Сманила Влада на подготовительные курсы в геологоразведочный именно его школьная компания, но все трое к выпускному классу предали и мечту, и друга — перевелись в математическую школу и намостились в университет. Деляги…

К моменту Владова распределения Глеб Ильич угодил в опалу и слишком хорошо пристроить молодого лейтенанта Рудакова не сумел.

— Хоть не в горячую точку поедешь — и то слава богу! Место тихое, финские рубежи, так сказать, но это трамплин для прыжка на самый верх! Оттуда большинство офицеров в Москву с повышением едут. Вот зарекомендуешь себя за пару-тройку лет…

Так Влад оказался в штабе Алакурттинского гарнизона и, мечтая о службе лихой и в меру опасной, на которой мог бы и послужить Родине, и утолить тщеславие, был сильно разочарован реальностью, не сулящей ему ничего, кроме участи мелкого порученца при штабе. И мысли посещали безрадостные.

«Подежурить на стрельбище, провести занятие по строевой с новобранцами, побегать из здания в здание с документами — как будто толковых сержантов на эту будничную мелочевку не найти!

Штаб — комендатура, комендатура — штаб. Он и на линейных за­ставах толком не бывал еще — офицер-пограничник, называется!

А все эти гарнизонные будни — маета одна и стыд; вот недавно в комендантской роте старослужащий молодого покалечил — пацана аж в Москву в госпиталь на операцию отправили. Вертолет из штаба округа вызывали. Подполковник Тарасов весь личный состав отряда на плацу построил, изувера этого, рядового Сидорова, выставил всем на обозрение и, визжа, объявил ему двадцать суток гауптвахты. И в этом служба? Слишком уж тихая эта финская граница. За тридцать лет ни одного перехода с той стороны. Было бы здесь погорячее, поопаснее — и солдаты не мучались бы дурью по ночам, и офицеры меньше бы пьянствовали».

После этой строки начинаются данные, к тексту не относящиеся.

(* ===== verification/HandlerSpec.v ===== *)
(** * Reasoning about handlers

    A weakest precondition for the handler monad, with a postcondition for
    falling through and one for having answered; the shared handlers'
    properties. *)

From Stdlib Require Import String Ascii ZArith Lia.
From stdpp Require Import base numbers list sorting strings gmap.
From S2P Require Import Prelude GoText Base64 Json JavaMap Model Runtime Roles Token AuthStore Httpx DeviceStore Handler.

Local Open Scope Z_scope.

Module HandlerSpec.
Import Model Store Httpx Json Handler.

Section wp.
Context {St : Type}.
Implicit Types w : world St.

Definition wp {A} (m : H St A) (Q : A -> world St -> Prop) (R : world St -> Prop) (w : world St) : Prop :=
  match m w with
  | (Some a, w) => Q a w
  | (None, w) => R w
  end.

(** The world a request leaves behind. *)
Definition run {A} (m : H St A) (w : world St) : world St := (m w).2.

Lemma wp_run {A} (m : H St A) R w : wp m (fun _ => R) R w -> R (run m w).
Proof. unfold wp, run. by destruct (m w) as [[a|] w']. Qed.

Lemma wp_mono {A} (m : H St A) (Q Q' : A -> world St -> Prop) (R R' : world St -> Prop) w :
  wp m Q R w -> (forall a w', Q a w' -> Q' a w') -> (forall w', R w' -> R' w') -> wp m Q' R' w.
Proof. unfold wp. destruct (m w) as [[a|] w']; auto. Qed.

Lemma wp_bind {A B} (m : H St A) (k : A -> H St B) Q R w :
  wp m (fun a => wp (k a) Q R) R w -> wp (bindH m k) Q R w.
Proof. unfold wp, bindH. by destruct (m w) as [[a|] w']. Qed.

Lemma wp_ret {A} (a : A) (Q : A -> world St -> Prop) R w : Q a w -> wp (ret a) Q R w.
Proof. done. Qed.

Lemma wp_stop {A} (Q : A -> world St -> Prop) (R : world St -> Prop) w : R w -> wp stop Q R w.
Proof. done. Qed.

Lemma wp_get (Q : world St -> world St -> Prop) R w : Q w w -> wp get Q R w.
Proof. done. Qed.

Lemma wp_put_auth s (Q : unit -> world St -> Prop) R w :
  Q tt (World (w_store w) s (w_device w) (w_consents w) (w_proofs w) (w_ent w) (w_resp w) (w_posts w)) ->
  wp (put_auth s) Q R w.
Proof. done. Qed.

Lemma wp_put_device s (Q : unit -> world St -> Prop) R w :
  Q tt (World (w_store w) (w_auth w) s (w_consents w) (w_proofs w) (w_ent w) (w_resp w) (w_posts w)) ->
  wp (put_device s) Q R w.
Proof. done. Qed.

Lemma wp_put_proofs s (Q : unit -> world St -> Prop) R w :
  Q tt (World (w_store w) (w_auth w) (w_device w) (w_consents w) s (w_ent w) (w_resp w) (w_posts w)) ->
  wp (put_proofs s) Q R w.
Proof. done. Qed.

Lemma wp_put_consents s (Q : unit -> world St -> Prop) R w :
  Q tt (World (w_store w) (w_auth w) (w_device w) s (w_proofs w) (w_ent w) (w_resp w) (w_posts w)) ->
  wp (put_consents s) Q R w.
Proof. done. Qed.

Сам Рудаков выпивать побаивался — знал, что может увлечься этим занятием и влипнуть в историю. Было пару раз в училище, что если б не папа, выгнали бы Влада за пьянку как щенка. А так — наряды вне очереди, выговоры, лишение увольнения да и все — спасал его отец. А здесь, на далеком Кольском полуострове, неизвестно еще, спасет ли…

С подобными мыслями чисто выбритый и подтянутый, в вычищенной новой шинели, лейтенант поспешил из офицерской общаги, в которой делил комнату с прапорщиком из роты связи, в штаб на построение. Замначштаба Тарасов, насупленный, хмурый, полчаса клял демократов и коммунистов, обличал новый строй вместе со старым и, лишь в воин­ском сословии найдя оплот здравомыслия, ополчился к концу своей речи на неуставные взаимоотношения, а заодно — на комитет солдатских матерей как на другую крайность. Потом начал ставить задачи. Рудакову, как всегда, ничего достойного и боевого не поручили, хотя задание на этот раз было приятное — съездить в Москву. «Не иначе, папа соскучился, может, даже в округ позвонил, и Тарасову предложили разнообразить лейтенантские будни командировкой. Или самому Тарасову от отца что понадобилось…» — подумал Влад, ожидая подробностей.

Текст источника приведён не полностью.